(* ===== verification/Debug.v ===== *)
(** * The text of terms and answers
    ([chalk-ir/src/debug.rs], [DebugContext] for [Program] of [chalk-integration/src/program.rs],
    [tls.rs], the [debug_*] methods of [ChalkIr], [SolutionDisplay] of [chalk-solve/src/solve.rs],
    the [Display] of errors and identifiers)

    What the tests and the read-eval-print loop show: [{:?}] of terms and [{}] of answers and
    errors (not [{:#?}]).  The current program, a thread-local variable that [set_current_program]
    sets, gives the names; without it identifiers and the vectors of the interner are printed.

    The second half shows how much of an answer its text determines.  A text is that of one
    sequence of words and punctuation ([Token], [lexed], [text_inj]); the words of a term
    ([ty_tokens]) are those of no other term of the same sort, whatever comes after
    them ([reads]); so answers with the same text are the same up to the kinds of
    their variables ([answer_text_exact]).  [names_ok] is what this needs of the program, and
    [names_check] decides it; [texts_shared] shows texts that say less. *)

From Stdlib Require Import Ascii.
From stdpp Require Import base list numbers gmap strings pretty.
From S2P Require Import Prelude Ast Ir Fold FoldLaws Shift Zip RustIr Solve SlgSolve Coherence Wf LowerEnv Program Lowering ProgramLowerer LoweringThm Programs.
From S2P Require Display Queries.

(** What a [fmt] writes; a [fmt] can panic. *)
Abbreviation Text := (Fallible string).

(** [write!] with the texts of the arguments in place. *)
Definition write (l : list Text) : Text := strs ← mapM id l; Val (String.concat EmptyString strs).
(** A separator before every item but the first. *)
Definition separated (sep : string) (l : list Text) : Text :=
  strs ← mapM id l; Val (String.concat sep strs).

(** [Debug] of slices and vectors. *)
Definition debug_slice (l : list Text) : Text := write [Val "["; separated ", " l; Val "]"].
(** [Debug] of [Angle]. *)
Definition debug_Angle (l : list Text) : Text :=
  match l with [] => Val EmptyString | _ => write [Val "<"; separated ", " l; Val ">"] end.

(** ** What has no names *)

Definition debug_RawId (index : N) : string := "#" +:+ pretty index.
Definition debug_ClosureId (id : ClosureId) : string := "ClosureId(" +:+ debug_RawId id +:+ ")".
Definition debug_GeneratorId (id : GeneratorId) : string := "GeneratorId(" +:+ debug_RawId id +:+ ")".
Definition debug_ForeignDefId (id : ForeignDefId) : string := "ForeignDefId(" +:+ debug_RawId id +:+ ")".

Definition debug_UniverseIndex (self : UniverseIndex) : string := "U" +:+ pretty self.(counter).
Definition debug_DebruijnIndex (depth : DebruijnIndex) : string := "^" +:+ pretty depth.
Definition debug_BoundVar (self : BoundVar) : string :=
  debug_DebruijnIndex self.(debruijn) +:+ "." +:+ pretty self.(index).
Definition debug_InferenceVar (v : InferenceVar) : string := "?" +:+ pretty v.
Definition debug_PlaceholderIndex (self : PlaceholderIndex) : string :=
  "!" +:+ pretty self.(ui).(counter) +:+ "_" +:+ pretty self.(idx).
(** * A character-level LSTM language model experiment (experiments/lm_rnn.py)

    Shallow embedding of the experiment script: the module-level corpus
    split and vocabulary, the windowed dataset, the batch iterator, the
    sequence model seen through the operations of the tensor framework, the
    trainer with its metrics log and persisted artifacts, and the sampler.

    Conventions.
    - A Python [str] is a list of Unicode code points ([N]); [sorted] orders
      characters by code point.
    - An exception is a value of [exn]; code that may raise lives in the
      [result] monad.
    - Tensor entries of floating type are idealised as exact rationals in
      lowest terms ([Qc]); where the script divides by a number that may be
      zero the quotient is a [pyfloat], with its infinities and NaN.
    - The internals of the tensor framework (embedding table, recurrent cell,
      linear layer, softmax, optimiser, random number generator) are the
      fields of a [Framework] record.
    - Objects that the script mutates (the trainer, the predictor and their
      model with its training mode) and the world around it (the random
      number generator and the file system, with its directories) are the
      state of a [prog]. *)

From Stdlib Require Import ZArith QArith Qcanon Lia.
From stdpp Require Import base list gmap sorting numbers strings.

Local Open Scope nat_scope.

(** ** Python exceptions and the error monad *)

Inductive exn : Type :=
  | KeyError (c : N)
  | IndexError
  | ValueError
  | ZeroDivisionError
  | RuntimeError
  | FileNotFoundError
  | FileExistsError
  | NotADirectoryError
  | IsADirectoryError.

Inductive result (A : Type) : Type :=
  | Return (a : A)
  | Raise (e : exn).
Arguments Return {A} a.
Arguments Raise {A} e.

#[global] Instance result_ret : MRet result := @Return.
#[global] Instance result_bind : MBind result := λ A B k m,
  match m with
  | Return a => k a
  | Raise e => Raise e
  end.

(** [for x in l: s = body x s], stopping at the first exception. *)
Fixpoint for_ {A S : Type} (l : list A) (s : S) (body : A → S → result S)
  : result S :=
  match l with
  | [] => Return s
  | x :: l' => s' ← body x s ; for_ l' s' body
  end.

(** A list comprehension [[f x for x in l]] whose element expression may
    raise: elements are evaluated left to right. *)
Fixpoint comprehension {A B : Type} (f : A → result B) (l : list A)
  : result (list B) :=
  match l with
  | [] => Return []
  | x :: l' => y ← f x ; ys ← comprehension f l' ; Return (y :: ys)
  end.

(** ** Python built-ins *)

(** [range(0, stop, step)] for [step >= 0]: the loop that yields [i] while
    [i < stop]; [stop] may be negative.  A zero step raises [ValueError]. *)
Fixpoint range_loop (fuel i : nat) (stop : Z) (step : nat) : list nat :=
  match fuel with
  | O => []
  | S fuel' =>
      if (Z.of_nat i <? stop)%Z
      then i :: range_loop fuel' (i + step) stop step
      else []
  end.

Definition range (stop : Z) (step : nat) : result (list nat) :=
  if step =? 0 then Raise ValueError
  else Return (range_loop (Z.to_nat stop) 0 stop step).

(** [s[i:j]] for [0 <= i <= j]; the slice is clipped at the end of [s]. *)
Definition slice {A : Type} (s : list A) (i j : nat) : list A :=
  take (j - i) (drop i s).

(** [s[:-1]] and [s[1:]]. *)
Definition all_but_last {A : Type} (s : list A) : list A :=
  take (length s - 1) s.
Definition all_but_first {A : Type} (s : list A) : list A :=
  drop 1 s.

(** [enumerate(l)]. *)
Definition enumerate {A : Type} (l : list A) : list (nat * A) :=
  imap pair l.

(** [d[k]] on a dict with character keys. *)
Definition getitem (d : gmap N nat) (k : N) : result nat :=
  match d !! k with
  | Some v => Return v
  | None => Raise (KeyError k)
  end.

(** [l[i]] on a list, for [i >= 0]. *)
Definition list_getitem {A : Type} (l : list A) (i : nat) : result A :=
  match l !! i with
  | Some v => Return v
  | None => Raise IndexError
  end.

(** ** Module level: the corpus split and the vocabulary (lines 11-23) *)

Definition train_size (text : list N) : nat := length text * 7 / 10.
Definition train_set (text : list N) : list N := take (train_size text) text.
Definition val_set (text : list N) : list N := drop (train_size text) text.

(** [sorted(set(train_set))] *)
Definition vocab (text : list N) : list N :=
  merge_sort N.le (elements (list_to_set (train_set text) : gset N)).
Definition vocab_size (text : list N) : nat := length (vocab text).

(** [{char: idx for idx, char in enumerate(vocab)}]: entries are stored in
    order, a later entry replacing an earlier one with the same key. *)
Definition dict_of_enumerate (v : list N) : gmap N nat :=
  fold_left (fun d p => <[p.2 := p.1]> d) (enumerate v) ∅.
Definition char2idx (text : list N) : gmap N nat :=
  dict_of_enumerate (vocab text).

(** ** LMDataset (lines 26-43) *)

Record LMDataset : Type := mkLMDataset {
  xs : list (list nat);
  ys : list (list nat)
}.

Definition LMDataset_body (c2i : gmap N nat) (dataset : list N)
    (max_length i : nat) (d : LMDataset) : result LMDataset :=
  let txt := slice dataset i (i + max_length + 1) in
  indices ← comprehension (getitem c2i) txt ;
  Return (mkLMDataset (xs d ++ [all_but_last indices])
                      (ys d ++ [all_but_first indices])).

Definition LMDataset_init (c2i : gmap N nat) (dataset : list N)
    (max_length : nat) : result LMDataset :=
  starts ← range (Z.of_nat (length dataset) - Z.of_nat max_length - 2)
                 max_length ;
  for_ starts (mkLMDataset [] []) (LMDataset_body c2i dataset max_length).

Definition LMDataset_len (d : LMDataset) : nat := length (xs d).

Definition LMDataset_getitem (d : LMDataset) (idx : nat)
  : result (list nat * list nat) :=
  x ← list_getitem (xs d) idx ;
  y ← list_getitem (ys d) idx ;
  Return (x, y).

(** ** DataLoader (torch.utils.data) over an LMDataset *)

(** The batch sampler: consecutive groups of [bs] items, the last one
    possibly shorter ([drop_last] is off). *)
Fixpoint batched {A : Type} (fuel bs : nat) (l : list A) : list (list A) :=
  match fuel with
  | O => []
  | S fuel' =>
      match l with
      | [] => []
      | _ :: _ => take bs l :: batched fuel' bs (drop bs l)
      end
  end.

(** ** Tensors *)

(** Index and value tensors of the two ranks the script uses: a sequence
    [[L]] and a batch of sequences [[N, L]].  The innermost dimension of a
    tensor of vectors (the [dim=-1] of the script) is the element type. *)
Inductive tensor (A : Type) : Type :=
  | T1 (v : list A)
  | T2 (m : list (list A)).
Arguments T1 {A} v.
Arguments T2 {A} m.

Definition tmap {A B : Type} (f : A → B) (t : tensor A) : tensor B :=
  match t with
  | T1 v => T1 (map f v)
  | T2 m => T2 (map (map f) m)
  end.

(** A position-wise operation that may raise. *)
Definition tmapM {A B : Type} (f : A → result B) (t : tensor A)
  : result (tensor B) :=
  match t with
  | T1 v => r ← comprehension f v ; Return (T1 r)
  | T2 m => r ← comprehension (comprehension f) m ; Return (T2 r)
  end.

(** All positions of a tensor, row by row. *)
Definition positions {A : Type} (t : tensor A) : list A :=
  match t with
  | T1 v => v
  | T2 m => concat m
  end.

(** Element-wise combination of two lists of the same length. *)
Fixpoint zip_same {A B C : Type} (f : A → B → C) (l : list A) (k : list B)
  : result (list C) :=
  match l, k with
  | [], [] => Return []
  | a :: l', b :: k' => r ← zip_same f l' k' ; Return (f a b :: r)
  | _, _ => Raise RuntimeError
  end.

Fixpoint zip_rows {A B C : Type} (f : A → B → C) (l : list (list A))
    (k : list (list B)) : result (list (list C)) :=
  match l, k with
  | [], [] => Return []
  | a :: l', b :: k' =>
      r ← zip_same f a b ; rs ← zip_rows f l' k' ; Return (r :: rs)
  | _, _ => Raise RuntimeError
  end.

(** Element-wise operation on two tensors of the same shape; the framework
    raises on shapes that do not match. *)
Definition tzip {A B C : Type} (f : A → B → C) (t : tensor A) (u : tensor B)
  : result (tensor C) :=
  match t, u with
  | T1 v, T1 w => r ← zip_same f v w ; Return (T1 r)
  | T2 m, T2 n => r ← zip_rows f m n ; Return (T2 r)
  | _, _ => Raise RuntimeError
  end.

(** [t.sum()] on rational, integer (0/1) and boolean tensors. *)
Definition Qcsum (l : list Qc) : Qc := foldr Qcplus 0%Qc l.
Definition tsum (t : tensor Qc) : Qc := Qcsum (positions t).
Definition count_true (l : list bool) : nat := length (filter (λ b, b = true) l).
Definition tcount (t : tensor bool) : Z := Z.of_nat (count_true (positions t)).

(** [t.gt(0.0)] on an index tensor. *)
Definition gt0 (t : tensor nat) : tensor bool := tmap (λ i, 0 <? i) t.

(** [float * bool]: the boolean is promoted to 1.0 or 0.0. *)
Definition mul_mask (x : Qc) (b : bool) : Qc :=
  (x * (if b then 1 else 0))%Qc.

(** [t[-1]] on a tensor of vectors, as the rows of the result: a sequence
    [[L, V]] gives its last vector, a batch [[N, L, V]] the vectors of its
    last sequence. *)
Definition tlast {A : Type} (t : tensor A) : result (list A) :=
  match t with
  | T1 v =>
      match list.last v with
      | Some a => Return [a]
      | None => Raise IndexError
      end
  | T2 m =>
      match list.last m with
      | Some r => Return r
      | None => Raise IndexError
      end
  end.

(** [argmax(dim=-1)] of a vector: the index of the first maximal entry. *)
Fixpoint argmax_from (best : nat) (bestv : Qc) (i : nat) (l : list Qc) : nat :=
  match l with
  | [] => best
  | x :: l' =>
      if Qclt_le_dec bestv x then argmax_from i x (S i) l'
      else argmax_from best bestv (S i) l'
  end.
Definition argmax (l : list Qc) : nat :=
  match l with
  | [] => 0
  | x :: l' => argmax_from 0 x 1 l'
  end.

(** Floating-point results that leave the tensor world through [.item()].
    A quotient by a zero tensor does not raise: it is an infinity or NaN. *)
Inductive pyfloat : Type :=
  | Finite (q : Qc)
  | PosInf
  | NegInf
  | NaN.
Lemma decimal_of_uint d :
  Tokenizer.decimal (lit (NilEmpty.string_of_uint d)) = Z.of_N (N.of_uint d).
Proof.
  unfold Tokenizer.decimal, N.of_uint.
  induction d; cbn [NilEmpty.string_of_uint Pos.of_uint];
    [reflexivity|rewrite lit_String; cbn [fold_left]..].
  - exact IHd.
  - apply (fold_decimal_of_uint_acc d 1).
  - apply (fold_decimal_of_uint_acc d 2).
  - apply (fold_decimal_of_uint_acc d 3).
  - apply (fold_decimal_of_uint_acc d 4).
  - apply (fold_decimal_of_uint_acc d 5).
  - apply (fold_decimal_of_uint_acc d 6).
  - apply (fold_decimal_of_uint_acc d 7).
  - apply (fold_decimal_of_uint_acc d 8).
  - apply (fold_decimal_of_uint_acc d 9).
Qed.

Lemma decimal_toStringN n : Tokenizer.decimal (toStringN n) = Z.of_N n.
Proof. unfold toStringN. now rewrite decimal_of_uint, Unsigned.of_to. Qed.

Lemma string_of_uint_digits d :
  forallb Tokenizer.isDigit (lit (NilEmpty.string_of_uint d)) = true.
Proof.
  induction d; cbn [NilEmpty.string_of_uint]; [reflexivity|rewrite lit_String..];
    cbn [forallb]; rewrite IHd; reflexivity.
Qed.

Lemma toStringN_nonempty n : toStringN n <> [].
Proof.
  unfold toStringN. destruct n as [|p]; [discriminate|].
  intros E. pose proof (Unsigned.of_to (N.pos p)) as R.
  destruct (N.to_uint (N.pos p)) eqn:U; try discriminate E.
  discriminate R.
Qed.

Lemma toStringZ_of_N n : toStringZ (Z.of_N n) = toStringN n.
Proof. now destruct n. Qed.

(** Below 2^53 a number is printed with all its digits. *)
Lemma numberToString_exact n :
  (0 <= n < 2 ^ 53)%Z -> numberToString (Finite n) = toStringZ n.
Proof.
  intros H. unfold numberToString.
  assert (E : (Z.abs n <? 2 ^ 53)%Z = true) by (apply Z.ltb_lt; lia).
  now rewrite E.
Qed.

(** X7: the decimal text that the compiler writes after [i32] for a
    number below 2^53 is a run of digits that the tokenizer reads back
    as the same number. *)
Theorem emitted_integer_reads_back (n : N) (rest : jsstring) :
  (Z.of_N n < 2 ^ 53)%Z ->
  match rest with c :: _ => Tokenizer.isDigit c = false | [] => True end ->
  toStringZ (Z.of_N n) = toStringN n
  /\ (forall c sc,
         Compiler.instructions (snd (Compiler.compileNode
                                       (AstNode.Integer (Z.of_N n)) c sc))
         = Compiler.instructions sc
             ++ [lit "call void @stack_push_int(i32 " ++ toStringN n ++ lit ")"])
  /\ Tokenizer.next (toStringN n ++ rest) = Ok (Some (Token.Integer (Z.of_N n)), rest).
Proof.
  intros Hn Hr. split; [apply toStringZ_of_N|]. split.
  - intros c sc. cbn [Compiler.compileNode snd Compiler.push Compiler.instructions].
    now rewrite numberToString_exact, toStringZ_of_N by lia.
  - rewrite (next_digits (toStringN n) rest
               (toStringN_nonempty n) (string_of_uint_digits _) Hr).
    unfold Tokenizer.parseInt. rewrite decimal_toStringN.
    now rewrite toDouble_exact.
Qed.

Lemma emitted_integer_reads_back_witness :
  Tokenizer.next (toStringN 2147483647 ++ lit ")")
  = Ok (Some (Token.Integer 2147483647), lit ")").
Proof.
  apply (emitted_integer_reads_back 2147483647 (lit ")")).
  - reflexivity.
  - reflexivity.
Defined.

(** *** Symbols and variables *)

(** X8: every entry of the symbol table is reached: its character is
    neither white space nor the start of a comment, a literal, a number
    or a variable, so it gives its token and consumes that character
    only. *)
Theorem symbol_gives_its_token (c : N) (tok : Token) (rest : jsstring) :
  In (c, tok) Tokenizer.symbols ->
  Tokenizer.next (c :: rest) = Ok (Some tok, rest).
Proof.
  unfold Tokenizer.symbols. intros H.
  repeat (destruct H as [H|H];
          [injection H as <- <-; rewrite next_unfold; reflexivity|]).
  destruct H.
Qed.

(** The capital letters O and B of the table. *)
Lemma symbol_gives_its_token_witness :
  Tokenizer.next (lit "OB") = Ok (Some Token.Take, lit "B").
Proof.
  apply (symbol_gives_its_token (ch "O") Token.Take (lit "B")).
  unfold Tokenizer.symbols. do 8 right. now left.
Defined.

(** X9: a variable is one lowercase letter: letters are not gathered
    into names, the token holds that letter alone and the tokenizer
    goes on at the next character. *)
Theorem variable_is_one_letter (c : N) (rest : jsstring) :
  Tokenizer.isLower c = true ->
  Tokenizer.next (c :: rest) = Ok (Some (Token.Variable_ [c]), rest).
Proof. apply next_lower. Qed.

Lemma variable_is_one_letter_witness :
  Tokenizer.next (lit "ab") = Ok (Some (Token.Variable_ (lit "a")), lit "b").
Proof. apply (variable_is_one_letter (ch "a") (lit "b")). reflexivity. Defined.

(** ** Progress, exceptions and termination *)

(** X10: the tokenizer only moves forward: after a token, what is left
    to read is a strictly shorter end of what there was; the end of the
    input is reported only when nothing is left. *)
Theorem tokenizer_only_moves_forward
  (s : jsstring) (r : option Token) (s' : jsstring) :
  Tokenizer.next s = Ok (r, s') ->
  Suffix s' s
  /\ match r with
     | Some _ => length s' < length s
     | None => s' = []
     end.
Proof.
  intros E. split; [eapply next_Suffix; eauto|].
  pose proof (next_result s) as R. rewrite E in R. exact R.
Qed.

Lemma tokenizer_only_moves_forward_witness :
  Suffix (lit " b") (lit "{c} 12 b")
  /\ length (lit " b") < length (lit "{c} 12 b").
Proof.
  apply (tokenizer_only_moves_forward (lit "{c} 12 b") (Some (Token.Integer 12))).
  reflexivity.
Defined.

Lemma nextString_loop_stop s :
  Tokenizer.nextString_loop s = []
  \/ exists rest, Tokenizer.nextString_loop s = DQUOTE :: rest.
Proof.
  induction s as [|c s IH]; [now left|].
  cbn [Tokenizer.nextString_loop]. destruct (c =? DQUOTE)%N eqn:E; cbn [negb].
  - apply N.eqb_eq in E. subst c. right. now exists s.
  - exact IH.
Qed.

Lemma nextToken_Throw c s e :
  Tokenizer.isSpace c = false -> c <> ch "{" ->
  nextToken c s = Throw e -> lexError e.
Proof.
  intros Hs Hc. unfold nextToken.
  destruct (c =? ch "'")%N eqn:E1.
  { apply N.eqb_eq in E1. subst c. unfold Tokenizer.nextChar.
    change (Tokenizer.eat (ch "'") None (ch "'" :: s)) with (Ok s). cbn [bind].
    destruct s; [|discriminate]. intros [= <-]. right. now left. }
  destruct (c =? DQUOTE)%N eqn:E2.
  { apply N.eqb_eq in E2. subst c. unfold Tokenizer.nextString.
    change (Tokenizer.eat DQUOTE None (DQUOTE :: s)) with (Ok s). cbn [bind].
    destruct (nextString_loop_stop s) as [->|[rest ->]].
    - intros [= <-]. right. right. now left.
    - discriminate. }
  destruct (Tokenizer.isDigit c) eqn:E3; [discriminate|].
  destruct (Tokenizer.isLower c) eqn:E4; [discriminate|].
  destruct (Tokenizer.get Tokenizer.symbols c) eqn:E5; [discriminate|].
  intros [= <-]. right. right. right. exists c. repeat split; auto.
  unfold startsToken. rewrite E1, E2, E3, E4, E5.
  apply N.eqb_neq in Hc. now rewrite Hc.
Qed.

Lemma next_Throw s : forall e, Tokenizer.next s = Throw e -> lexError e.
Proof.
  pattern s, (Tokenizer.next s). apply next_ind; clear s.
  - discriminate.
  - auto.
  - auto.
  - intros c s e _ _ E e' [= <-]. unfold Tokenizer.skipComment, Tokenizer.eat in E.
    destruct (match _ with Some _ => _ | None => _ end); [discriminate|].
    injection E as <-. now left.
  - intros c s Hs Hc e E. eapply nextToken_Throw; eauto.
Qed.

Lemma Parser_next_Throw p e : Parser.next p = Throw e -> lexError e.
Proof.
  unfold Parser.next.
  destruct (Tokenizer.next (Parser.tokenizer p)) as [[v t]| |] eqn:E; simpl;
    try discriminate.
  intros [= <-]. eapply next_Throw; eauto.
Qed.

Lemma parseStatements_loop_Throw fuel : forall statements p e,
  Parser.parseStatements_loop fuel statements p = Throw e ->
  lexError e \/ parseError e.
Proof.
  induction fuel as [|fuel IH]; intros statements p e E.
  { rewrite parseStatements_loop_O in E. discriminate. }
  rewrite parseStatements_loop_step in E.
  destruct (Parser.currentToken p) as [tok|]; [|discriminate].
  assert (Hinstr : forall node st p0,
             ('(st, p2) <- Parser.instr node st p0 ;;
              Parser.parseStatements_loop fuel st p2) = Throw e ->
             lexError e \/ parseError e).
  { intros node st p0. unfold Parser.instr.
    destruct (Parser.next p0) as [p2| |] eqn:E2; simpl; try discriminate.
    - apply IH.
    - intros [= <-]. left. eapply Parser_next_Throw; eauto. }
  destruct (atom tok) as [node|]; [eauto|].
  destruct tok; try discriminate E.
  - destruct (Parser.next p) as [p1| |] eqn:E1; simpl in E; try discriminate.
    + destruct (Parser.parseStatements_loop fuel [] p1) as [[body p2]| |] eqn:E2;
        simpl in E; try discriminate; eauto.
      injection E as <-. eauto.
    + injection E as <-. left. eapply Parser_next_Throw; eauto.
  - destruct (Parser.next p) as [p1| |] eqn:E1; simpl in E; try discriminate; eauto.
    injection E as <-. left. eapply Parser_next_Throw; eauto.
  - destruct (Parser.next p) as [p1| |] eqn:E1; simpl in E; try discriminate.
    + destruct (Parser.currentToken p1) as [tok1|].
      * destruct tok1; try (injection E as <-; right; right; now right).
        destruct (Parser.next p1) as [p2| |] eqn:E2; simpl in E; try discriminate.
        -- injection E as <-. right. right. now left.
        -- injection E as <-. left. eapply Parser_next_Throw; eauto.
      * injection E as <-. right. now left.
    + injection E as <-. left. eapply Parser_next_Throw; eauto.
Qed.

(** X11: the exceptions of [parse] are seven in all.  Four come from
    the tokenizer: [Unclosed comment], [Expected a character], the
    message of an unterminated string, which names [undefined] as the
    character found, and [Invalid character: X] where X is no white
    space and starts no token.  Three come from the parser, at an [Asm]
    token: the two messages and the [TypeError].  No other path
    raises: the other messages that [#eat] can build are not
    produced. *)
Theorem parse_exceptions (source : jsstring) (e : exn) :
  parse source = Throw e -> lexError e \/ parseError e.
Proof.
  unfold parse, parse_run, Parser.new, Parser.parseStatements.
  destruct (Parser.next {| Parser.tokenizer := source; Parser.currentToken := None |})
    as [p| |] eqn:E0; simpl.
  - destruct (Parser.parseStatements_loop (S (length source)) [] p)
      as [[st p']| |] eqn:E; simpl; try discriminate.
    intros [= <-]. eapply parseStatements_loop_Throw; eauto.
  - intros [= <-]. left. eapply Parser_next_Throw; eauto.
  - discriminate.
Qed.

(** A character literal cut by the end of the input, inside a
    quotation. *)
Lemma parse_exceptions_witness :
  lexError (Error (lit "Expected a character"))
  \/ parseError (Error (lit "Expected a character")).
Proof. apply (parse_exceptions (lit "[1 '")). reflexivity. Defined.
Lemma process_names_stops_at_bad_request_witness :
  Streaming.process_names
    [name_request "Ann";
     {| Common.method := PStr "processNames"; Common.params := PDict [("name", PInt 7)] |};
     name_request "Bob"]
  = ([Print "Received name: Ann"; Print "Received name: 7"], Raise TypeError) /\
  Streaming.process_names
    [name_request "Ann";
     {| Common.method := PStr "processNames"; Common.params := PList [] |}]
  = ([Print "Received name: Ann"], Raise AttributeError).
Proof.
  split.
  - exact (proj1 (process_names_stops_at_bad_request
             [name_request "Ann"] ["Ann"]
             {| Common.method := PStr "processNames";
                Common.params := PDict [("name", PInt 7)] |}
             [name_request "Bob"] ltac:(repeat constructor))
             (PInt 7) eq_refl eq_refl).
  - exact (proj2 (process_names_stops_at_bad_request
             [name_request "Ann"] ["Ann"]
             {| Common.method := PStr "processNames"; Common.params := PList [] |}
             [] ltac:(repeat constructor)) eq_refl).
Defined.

════

**What to do**. The first line of the entries, the line with "Definition debug_ClosureId (id", and every line between them should be retyped exactly, and nothing else.

**Response**.
(* ===== verification/Debug.v ===== *)
(** * The text of terms and answers
    ([chalk-ir/src/debug.rs], [DebugContext] for [Program] of [chalk-integration/src/program.rs],
    [tls.rs], the [debug_*] methods of [ChalkIr], [SolutionDisplay] of [chalk-solve/src/solve.rs],
    the [Display] of errors and identifiers)

    What the tests and the read-eval-print loop show: [{:?}] of terms and [{}] of answers and
    errors (not [{:#?}]).  The current program, a thread-local variable that [set_current_program]
    sets, gives the names; without it identifiers and the vectors of the interner are printed.

    The second half shows how much of an answer its text determines.  A text is that of one
    sequence of words and punctuation ([Token], [lexed], [text_inj]); the words of a term
    ([ty_tokens]) are those of no other term of the same sort, whatever comes after
    them ([reads]); so answers with the same text are the same up to the kinds of
    their variables ([answer_text_exact]).  [names_ok] is what this needs of the program, and
    [names_check] decides it; [texts_shared] shows texts that say less. *)

From Stdlib Require Import Ascii.
From stdpp Require Import base list numbers gmap strings pretty.
From S2P Require Import Prelude Ast Ir Fold FoldLaws Shift Zip RustIr Solve SlgSolve Coherence Wf LowerEnv Program Lowering ProgramLowerer LoweringThm Programs.
From S2P Require Display Queries.

(** What a [fmt] writes; a [fmt] can panic. *)
Abbreviation Text := (Fallible string).

(** [write!] with the texts of the arguments in place. *)
Definition write (l : list Text) : Text := strs ← mapM id l; Val (String.concat EmptyString strs).
(** A separator before every item but the first. *)
Definition separated (sep : string) (l : list Text) : Text :=
  strs ← mapM id l; Val (String.concat sep strs).

(** [Debug] of slices and vectors. *)
Definition debug_slice (l : list Text) : Text := write [Val "["; separated ", " l; Val "]"].
(** [Debug] of [Angle]. *)
Definition debug_Angle (l : list Text) : Text :=
  match l with [] => Val EmptyString | _ => write [Val "<"; separated ", " l; Val ">"] end.

(** ** What has no names *)

Definition debug_RawId (index : N) : string := "#" +:+ pretty index.
Definition debug_ClosureId (id : ClosureId) : string := "ClosureId(" +:+ debug_RawId id +:+ ")".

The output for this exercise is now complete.